■ **Exercise goal**
Reproduce each line from the first in the data through the line that contains "intros Hdot Hne. split." exactly; give nothing else.

[Data records]

(** A text of the characters [p] and dots, split at the dots. *)
Lemma dotted_text p text ids :
  p "."%char = false → ids ≠ [] →
  (str_forall (λ a, p a || is_char "." a) text = true ∧ split_char "." text = ids) ↔
  (text = join_with "." ids ∧ Forall (λ i, str_forall p i = true) ids).
Proof.
  intros Hdot Hne. split.
  - intros [Ht <-]. split; [by rewrite (join_split_char "." text)|].
    rewrite <- (join_split_char "." text) in Ht. apply str_forall_join in Ht.
    pose proof (split_char_no_sep "." text) as Hno.
    apply Forall_forall. intros i Hi. rewrite Forall_forall in Ht, Hno.
    apply str_forall_no_dot; [done|]. split; [by apply Ht|by apply Hno].
  - intros [-> Hids].
    assert (H1 : Forall (λ i, str_forall (λ a, p a || is_char "." a) i = true) ids).
    { eapply Forall_impl; [exact Hids|]. intros i Hi. by apply (str_forall_no_dot p i Hdot) in Hi as [? _]. }
    assert (H2 : Forall (λ i, str_forall (not_char ".") i = true) ids).
    { eapply Forall_impl; [exact Hids|]. intros i Hi. by apply (str_forall_no_dot p i Hdot) in Hi as [_ ?]. }
    split; [by apply str_forall_join|]. by apply split_join_char.
Qed.

Lemma str_forall_ext (p q : ascii → bool) s : (∀ a, p a = q a) → str_forall p s = str_forall q s.
Proof. intros H. induction s as [|a s IH]; simpl; [done|]. by rewrite H, IH. Qed.

Lemma is_empty_str_true s : is_empty_str s = true ↔ s = "".
Proof. by destruct s. Qed.
Lemma is_empty_str_false s : is_empty_str s = false ↔ s ≠ "".
Proof. by destruct s. Qed.

(** The identifiers in a text of the characters [p] and dots. *)
Lemma parse_identifiers_spec p text l :
  p "."%char = false →
  (str_forall (λ a, p a || is_char "." a) text = true ∧ parse_bzlmod_version_identifiers text = inl l) ↔
  ∃ ids, ids ≠ [] ∧ text = join_with "." ids ∧ l = map identifier_of ids ∧
    Forall (λ i, i ≠ "" ∧ str_forall p i = true ∧ number_fits i) ids.
Proof.
  intros Hdot. unfold parse_bzlmod_version_identifiers. rewrite collect_identifiers_spec. split.
  - intros (Ht & Hids & ->). pose proof (split_char_nonempty "." text) as Hne.
    destruct (proj1 (dotted_text p text _ Hdot Hne) (conj Ht eq_refl)) as [Htext Hchars].
    exists (split_char "." text). split_and!; [done|done|done|].
    eapply Forall_impl; [by apply Forall_and; split; [exact Hids|exact Hchars]|]. naive_solver.
  - intros (ids & Hne & -> & -> & Hids).
    assert (Hchars : Forall (λ i, str_forall p i = true) ids) by (eapply Forall_impl; [exact Hids|naive_solver]).
    destruct (proj2 (dotted_text p _ ids Hdot Hne) (conj eq_refl Hchars)) as [Ht ->].
    split_and!; [done| |done]. eapply Forall_impl; [exact Hids|naive_solver].
Qed.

■ **Answer to this exercise**
(** A text of the characters [p] and dots, split at the dots. *)
Lemma dotted_text p text ids :
  p "."%char = false → ids ≠ [] →
  (str_forall (λ a, p a || is_char "." a) text = true ∧ split_char "." text = ids) ↔
  (text = join_with "." ids ∧ Forall (λ i, str_forall p i = true) ids).
Proof.
  intros Hdot Hne. split.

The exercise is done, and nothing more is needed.